Велики Матюки (Подоляк) - страница 67

– Нет уж, дядя Вася, читай досье из своего шкафа, – буркнул я доктору, отстраняясь.

Доктор хмыкнул и отошел. Я раскрыл книгу посередке и вдруг обнаружил себя стоящим возле доски в классе своей школы. От неожиданности я ойкнул, захлопнул книгу и оглянулся. Вокруг меня снова громоздились все те же шкафы. И я осторожно развернул страницы.

То, что я наблюдал вокруг себя, было чем-то сродни объемной фотографии. Я отвечал урок. Часы на стене напротив показывали одиннадцать часов и четырнадцать минут. С портрета укоризненно наблюдал за мной Готфрид Вильгельм Лейбниц. Клара Борисовна по прозвищу Фрекен Бок, повернувшись ко мне на стуле вполоборота, следила за моими вычислениями. Весельчак Парабола строил мне рожу. Заучка Танька тянула руку. Сорока целился в Хрюшу из импровизированной рогатки. Олюшка изучала в зеркале свой хорошенький носик. Барабан тянул Выдру за косичку.
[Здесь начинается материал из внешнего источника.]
Lemma check_types_spec properties params :
  errors_of (check_types properties params) = [] <->
  (forall name s v expected, (name, s) ∈ properties -> field params name = Some v ->
     text s "type" = Some expected -> has_type expected v = true).
Proof.
  induction properties as [|[k s] properties IH]; cbn.
  { split; [|done]. intros _ ? ? ? ? H. by apply elem_of_nil in H. }
  assert (Hcons : forall P : Prop,
    (P <-> forall v expected, field params k = Some v -> text s "type" = Some expected -> has_type expected v = true) ->
    P /\ errors_of (check_types properties params) = [] <->
    (forall name s' v expected, (name, s') ∈ (k, s) :: properties -> field params name = Some v ->
       text s' "type" = Some expected -> has_type expected v = true)).
  { intros P HP. rewrite IH, HP. split.
    - intros [H1 H2] name s' v expected Hin. apply elem_of_cons in Hin as [[= -> ->]|Hin]; [apply H1|by eapply H2].
    - intros H. split; [intros v expected; apply (H k s); apply list_elem_of_here|].
      intros name s' v expected Hin. by apply H, list_elem_of_further. }
  destruct (field params k) as [v|].
  2: { rewrite <- (Hcons True); [tauto|]. by split. }
  destruct (text s "type") as [expected|].
  2: { rewrite <- (Hcons True); [tauto|]. by split. }
  destruct (has_type expected v) eqn:Eh.
  - rewrite <- (Hcons True); [tauto|]. split; [|done]. by intros _ ? ? [= <-] [= <-].
  - rewrite <- (Hcons False); [by split; [|intros [[] _]]|]. split; [done|].
    intros H. specialize (H v expected eq_refl eq_refl). congruence.
Qed.

Lemma check_required_spec required params :
  errors_of (check_required required params) = [] <->
  (forall name, VString name ∈ required -> field params name <> None).
Proof.
  induction required as [|v required IH]; cbn.
  { split; [|done]. intros _ ? H. by apply elem_of_nil in H. }
  assert (Hskip : (forall name, v <> VString name) ->
    (forall name, VString name ∈ required -> field params name <> None) <->
    (forall name, VString name ∈ v :: required -> field params name <> None)).
  { intros Hv. split; intros H name Hin; apply H; [|by apply list_elem_of_further].
    apply elem_of_cons in Hin as [Hn|Hin]; [|done]. by destruct (Hv name). }
  destruct v as [| | |name| |]; try (rewrite IH; by apply Hskip).
  destruct (field params name) as [w|] eqn:Ef; cbn.
  - rewrite IH. split; intros H n Hin; [|by apply H, list_elem_of_further].
    apply elem_of_cons in Hin as [[= ->]|Hin]; [congruence|by apply H].
  - split; [done|]. intros H. by destruct (H name (list_elem_of_here _ _)).
Qed.

Lemma checks_conform schema params :
  errors_of (validate_against_schema schema params) ++
    errors_of (check_required_fields schema params) = [] <-> conforms schema params.
Proof.
  unfold validate_against_schema, check_required_fields, conforms.
  assert (Happ : forall a b : list ValidationError.t, a ++ b = [] <-> a = [] /\ b = [])
    by (intros a b; split; [apply app_eq_nil|intros [-> ->]; done]).
  rewrite Happ. destruct params as [| | | | |entries];
    try (destruct (properties_of schema), (required_of schema); by split).
  assert (Hp : errors_of (match properties_of schema with
                          | Some properties => check_types properties entries | None => Ok tt end) = [] <->
    forall properties name s v expected, properties_of schema = Some properties -> (name, s) ∈ properties ->
      field entries name = Some v -> text s "type" = Some expected -> has_type expected v = true).
  { destruct (properties_of schema) as [properties|]; [rewrite check_types_spec|by split; intros].
    split; [intros H p n s v e [= <-]; apply H|intros H n s v e; by apply (H properties)]. }
  rewrite Hp. f_equiv. destruct (required_of schema) as [required|]; [rewrite check_required_spec|by split; intros].
  split; [intros H r n [= <-]; apply H|intros H n; by apply (H required)].
Qed.

Lemma match_nil {A} (l : list A) : match l with [] => true | _ => false end = true <-> l = [].
Proof. by destruct l. Qed.

(** C35: validation accepts exactly the parameters that conform after the
    coercions: the schema is an object, and if the parameters are one, every
    field a type is given for has it and no required field is missing.
    Parameters that are no object are accepted whatever is required.  The
    coerced parameters are stable: validating them again changes nothing and
    gives the same verdict and errors. *)
Theorem validation_decides self schema params r :
  (forall properties, properties_of schema = Some properties -> NoDup (keys properties)) ->
  validate self schema params = Some r ->
  let p := ValidationResult.validated_params r in
  (ValidationResult.is_valid r = true <-> is_object schema = true /\ conforms schema p) /\
  (auto_transform self = false -> p = params /\ ValidationResult.transformations r = []) /\
  validate self schema p =
    Some (ValidationResult.mk _ (ValidationResult.is_valid r) (ValidationResult.errors r) [] p []).
Proof.
  intros Hd. unfold validate, validate_schema_syntax. destruct (is_object schema) eqn:Eo.
  2: { intros [= <-]. cbn. by split_and!; [split; [|intros []]|..]. }
  assert (Hagain : forall p ts, apply_transformations schema params = Some (p, ts) ->
            apply_transformations schema p = Some (p, [])).
  { unfold apply_transformations. intros p ts. destruct (properties_of schema) as [properties|] eqn:Ep;
      [|by intros [= <- _]].
    destruct params as [| | | | |entries]; try by intros [= <- _].
    destruct (transform_fields properties entries) as [[es d]|] eqn:E; [|done].
    intros [= <- _]. by rewrite (transform_fields_again _ _ _ _ (Hd _ eq_refl) E). }
  destruct (auto_transform self) eqn:Ea.
  - destruct (apply_transformations schema params) as [[p ts]|] eqn:E; [|done].
    cbn. intros [= <-]. cbn. rewrite (Hagain _ _ eq_refl). cbn.
    split_and!; [|done|done]. by rewrite match_nil, checks_conform; split; [|intros [_ H]].
  - cbn. intros [= <-]. cbn. split_and!; [|done|done].
    by rewrite match_nil, checks_conform; split; [|intros [_ H]].
Qed.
Я перевернул страницу. Часы показывали все те же одиннадцать часов и четырнадцать минут. Все так же укоризненно наблюдал за мной Лейбниц. Фрекен Бок повернулась к классу. Парабола невинными глазами смотрел на доску. Танька еще выше вытянула свою руку. Сорока попал в Хрюшу комочком жеваной бумаги и был в высшей степени доволен своей проделкой. Олюшка изучала в зеркальце кончик своего языка. Барабан получил от Выдры учебником по башке.

Я стал с любопытством перелистывать страницы. В зависимости от того, насколько быстро я листал книгу, события протекали то словно при замедленной съемке, то словно при ускоренной. На самых интересных местах я останавливался и с ностальгией созерцал обстановку вокруг себя. Я вернулся из школы, пообедал, построил с ребятами снежную крепость во дворе, сделал уроки, повздорил с младшим братишкой, получил от отца нагоняй и был отправлен на кухню к маме (какая молодая и красивая она была!) чистить картошку. Книга заканчивалась тем, что я, лежа в своей постельке, отходил ко сну.

Я захлопнул книгу, поставил ее на полку и осмотрелся. Братья Матюки стояли каждый возле своего шкафа и увлеченно листали книги. Похоже, объяснять что-либо им не было никакого смысла. Я подошел к следующему из шкафов со своим именем и выбрал книгу, на обложке которой значилось двадцать четвертое июля две тысячи десятого года. Я снова раскрыл ее посередке и обнаружил себя стоящим в строю по стойке смирно. Я немедленно вспомнил тот день и невольно улыбнулся: один баламут из нашего взвода сбежал в самоволку и был пойман патрулем. В назидание весь наш призыв простоял полдня на плацу, изнывая от жары. Я быстро пересыпал страницы книги, а вокруг ничего не менялось; все тот же плац, все те же стены казарм, выкрашенные в казенный желтый цвет, лишь тень от флагштока медленно скользила по плацу, подобно стрелке гигантских солнечных часов. Пролистав книгу почти до конца, я с удовлетворением посмотрел на то, как сослуживцы делают ночью «темную» виновнику нашей экзекуции, и вернул книгу на полку.